** Problem description **
For the records below, count the lines containing the word "atob" and reply with the number alone.

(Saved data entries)
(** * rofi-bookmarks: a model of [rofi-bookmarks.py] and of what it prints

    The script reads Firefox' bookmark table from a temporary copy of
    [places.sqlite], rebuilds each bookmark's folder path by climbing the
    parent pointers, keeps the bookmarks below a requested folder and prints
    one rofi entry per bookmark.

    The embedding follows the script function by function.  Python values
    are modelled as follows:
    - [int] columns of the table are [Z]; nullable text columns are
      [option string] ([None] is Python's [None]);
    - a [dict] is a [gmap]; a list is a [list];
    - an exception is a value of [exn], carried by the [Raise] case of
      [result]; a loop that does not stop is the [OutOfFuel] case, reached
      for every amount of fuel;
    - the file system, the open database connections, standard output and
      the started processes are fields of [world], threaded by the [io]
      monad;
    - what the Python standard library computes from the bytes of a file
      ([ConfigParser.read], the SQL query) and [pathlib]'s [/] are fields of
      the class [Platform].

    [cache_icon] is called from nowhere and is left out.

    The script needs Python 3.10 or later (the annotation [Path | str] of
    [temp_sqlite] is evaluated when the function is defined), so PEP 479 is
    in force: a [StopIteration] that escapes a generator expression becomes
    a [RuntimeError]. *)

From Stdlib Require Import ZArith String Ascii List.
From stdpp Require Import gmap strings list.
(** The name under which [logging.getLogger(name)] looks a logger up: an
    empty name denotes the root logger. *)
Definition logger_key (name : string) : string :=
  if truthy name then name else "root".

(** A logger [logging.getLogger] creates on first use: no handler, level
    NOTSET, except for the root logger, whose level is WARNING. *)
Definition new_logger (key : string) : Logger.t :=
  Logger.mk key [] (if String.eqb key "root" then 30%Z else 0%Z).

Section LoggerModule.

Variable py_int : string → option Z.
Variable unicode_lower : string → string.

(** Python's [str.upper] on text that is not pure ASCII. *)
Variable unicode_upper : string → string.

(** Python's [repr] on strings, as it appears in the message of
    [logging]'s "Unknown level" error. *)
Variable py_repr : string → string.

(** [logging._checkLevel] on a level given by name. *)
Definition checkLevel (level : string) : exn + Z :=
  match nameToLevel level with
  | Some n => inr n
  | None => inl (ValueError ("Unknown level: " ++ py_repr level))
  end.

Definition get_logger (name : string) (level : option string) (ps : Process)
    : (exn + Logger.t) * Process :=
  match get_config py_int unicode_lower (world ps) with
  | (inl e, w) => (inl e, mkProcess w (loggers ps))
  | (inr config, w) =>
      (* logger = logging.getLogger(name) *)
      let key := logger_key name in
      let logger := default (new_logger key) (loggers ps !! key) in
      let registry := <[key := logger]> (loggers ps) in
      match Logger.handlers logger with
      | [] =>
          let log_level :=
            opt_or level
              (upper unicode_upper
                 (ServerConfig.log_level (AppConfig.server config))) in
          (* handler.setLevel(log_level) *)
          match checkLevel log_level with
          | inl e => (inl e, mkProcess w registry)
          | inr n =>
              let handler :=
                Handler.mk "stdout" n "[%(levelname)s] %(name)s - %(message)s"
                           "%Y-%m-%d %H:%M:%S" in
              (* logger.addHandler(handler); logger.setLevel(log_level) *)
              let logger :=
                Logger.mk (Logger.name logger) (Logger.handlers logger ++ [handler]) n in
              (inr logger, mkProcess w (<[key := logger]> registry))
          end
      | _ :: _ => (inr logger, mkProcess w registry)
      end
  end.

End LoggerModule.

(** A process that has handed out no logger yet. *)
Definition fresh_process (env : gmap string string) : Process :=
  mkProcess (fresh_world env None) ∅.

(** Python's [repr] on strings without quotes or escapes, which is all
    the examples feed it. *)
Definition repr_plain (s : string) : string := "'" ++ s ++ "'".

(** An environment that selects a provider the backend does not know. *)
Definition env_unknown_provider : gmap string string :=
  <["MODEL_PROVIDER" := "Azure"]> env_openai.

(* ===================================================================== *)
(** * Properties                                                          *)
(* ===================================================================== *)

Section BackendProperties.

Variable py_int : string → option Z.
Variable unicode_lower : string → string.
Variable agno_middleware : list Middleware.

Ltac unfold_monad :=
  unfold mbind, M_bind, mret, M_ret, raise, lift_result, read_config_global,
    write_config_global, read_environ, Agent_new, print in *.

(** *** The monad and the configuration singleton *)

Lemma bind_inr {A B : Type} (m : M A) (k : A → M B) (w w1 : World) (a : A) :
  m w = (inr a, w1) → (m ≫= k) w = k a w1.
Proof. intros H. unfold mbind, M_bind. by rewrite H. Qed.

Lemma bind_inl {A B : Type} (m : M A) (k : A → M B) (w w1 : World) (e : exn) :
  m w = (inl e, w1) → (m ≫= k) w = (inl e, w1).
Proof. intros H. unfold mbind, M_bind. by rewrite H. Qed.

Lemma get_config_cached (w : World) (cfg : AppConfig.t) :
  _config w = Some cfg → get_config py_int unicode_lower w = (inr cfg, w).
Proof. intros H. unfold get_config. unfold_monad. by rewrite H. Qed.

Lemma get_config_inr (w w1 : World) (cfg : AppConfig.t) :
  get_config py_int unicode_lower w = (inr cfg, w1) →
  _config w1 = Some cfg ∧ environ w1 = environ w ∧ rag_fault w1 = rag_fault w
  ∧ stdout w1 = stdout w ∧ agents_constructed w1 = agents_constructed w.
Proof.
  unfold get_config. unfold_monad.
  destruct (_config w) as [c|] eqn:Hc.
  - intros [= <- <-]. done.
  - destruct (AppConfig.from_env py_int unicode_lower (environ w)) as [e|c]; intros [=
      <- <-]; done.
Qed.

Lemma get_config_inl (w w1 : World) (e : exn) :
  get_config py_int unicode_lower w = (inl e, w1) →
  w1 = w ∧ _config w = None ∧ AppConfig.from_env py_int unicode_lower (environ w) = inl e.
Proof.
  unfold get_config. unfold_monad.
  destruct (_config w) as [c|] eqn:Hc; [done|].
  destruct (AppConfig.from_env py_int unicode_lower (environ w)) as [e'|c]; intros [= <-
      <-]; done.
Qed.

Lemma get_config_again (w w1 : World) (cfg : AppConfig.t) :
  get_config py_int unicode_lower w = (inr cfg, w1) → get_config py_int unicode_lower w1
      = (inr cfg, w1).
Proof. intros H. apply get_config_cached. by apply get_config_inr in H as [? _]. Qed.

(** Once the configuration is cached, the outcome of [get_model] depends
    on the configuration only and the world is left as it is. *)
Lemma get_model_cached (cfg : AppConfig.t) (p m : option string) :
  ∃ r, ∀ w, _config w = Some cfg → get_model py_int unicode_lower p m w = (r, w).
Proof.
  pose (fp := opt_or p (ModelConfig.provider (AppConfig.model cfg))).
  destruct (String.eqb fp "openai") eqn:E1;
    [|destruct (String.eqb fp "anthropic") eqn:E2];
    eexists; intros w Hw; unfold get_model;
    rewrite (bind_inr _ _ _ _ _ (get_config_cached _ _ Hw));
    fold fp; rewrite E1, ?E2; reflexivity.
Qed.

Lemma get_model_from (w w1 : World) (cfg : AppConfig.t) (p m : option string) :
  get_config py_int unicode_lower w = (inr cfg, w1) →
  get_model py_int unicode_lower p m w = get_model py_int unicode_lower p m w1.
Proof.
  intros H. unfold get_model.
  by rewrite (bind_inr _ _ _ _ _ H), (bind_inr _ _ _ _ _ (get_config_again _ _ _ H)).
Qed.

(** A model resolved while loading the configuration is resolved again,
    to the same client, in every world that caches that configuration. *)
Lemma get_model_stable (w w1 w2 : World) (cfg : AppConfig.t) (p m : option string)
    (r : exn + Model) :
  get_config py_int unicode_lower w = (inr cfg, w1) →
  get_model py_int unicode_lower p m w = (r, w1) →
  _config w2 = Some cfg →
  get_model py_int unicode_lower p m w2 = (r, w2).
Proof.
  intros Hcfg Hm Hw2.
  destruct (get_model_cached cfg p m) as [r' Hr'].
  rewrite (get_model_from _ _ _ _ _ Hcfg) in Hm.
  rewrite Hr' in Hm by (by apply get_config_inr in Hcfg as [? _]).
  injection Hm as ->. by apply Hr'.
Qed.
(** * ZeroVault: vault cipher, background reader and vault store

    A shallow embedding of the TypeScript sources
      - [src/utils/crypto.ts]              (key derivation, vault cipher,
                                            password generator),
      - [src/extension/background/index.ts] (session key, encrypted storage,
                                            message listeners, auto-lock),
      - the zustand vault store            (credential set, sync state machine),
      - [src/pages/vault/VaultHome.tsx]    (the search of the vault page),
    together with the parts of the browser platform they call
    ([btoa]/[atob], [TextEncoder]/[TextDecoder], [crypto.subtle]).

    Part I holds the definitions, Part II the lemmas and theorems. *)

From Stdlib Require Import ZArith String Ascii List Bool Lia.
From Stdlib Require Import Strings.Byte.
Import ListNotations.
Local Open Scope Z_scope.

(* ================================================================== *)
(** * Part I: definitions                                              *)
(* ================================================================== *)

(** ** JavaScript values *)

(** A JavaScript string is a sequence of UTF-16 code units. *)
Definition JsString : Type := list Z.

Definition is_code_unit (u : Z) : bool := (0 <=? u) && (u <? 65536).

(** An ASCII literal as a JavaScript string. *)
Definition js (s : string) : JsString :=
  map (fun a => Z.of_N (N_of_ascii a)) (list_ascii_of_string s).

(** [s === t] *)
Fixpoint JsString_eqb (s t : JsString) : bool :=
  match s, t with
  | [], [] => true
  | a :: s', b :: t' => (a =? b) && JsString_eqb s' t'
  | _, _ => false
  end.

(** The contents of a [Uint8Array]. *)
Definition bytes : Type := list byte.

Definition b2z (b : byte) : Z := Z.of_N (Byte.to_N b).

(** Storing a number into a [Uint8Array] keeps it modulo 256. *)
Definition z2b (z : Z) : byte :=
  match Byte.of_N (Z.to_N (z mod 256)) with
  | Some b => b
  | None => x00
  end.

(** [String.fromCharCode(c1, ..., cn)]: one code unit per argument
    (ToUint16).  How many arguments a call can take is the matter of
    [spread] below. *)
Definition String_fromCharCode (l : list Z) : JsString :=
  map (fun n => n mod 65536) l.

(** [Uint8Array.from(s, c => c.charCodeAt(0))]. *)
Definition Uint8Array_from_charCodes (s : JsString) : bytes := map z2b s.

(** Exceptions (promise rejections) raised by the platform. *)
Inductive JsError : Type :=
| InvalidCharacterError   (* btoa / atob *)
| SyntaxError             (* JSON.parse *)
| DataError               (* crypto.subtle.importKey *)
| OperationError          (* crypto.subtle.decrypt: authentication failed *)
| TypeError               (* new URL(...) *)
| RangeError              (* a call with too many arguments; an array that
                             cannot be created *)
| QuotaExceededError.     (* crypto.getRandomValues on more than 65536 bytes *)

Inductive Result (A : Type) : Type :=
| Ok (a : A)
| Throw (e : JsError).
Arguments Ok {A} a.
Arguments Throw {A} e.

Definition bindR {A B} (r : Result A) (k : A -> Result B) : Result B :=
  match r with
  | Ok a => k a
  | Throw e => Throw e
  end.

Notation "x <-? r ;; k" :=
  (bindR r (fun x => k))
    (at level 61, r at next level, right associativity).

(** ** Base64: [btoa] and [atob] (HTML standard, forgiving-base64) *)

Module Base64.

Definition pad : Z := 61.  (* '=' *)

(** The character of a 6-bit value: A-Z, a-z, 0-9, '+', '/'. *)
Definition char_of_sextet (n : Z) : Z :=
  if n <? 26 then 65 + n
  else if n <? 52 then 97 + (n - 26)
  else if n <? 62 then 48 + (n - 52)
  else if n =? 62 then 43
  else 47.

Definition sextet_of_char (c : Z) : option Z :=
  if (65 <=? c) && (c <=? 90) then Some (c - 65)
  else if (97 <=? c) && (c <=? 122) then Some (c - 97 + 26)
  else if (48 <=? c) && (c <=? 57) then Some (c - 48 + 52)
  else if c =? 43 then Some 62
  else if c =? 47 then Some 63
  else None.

** Expected answer **
3